**Your instructions:** Filter this material down to the lines that contain the string "Python", and return those lines.

★ ★ ★

(** * VectorWise: the serving layer, the build script and the index core

    The repository is a thin FastAPI service ([api/main.py]) and a build
    script ([generate_data.py]) around the native Faiss library.  The
    service and the script are embedded from the source.  The library they
    call is taken as an interface ([FaissLibrary]); an exhaustive flat index
    inhabits it so that every statement can be run on concrete data.  The
    graph builder the specification describes (section 4.2) is modelled
    from the specification in [Module HNSW]. *)

From Stdlib Require Import ZArith QArith Lia.
From stdpp Require Import base option list strings gmap pretty sorting.

Local Open Scope Z_scope.

(** * The Faiss library, as the Python code sees it *)

Module Faiss.

(** A Python exception raised by a library call: [str(e)] is [exn_msg]. *)
Record Exception := PyException { exn_type : string; exn_msg : string }.

(** The attribute block [index.hnsw].  [M] is the construction argument of
    [faiss.IndexHNSWFlat(d, M)]; [max_level] is the highest layer of the
    built graph. *)
Record HNSWParams := mkHNSWParams {
  M : Z;
  efConstruction : Z;
  efSearch : Z;
  max_level : Z
}.

(** An index object: the attributes the Python code reads, and the native
    state behind them.  [hnsw = None] is [hasattr(index, 'hnsw') = False]. *)
Record Index (storage : Type) := mkIndex {
  type_name : string;
  d : Z;
  ntotal : Z;
  hnsw : option HNSWParams;
  native : storage
}.
Arguments mkIndex {storage} _ _ _ _ _.
Arguments type_name {storage} _.
Arguments d {storage} _.
Arguments ntotal {storage} _.
Arguments hnsw {storage} _.
Arguments native {storage} _.

(** [index.hnsw.efSearch = v] *)
Definition set_efSearch {storage} (v : Z) (index : Index storage) : Index storage :=
  mkIndex (type_name index) (d index) (ntotal index)
    ((λ h, mkHNSWParams (M h) (efConstruction h) v (max_level h)) <$> hnsw index)
    (native index).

★ ★ ★

**Result for this task:**
(** * The Faiss library, as the Python code sees it *)
(** A Python exception raised by a library call: [str(e)] is [exn_msg]. *)
(** An index object: the attributes the Python code reads, and the native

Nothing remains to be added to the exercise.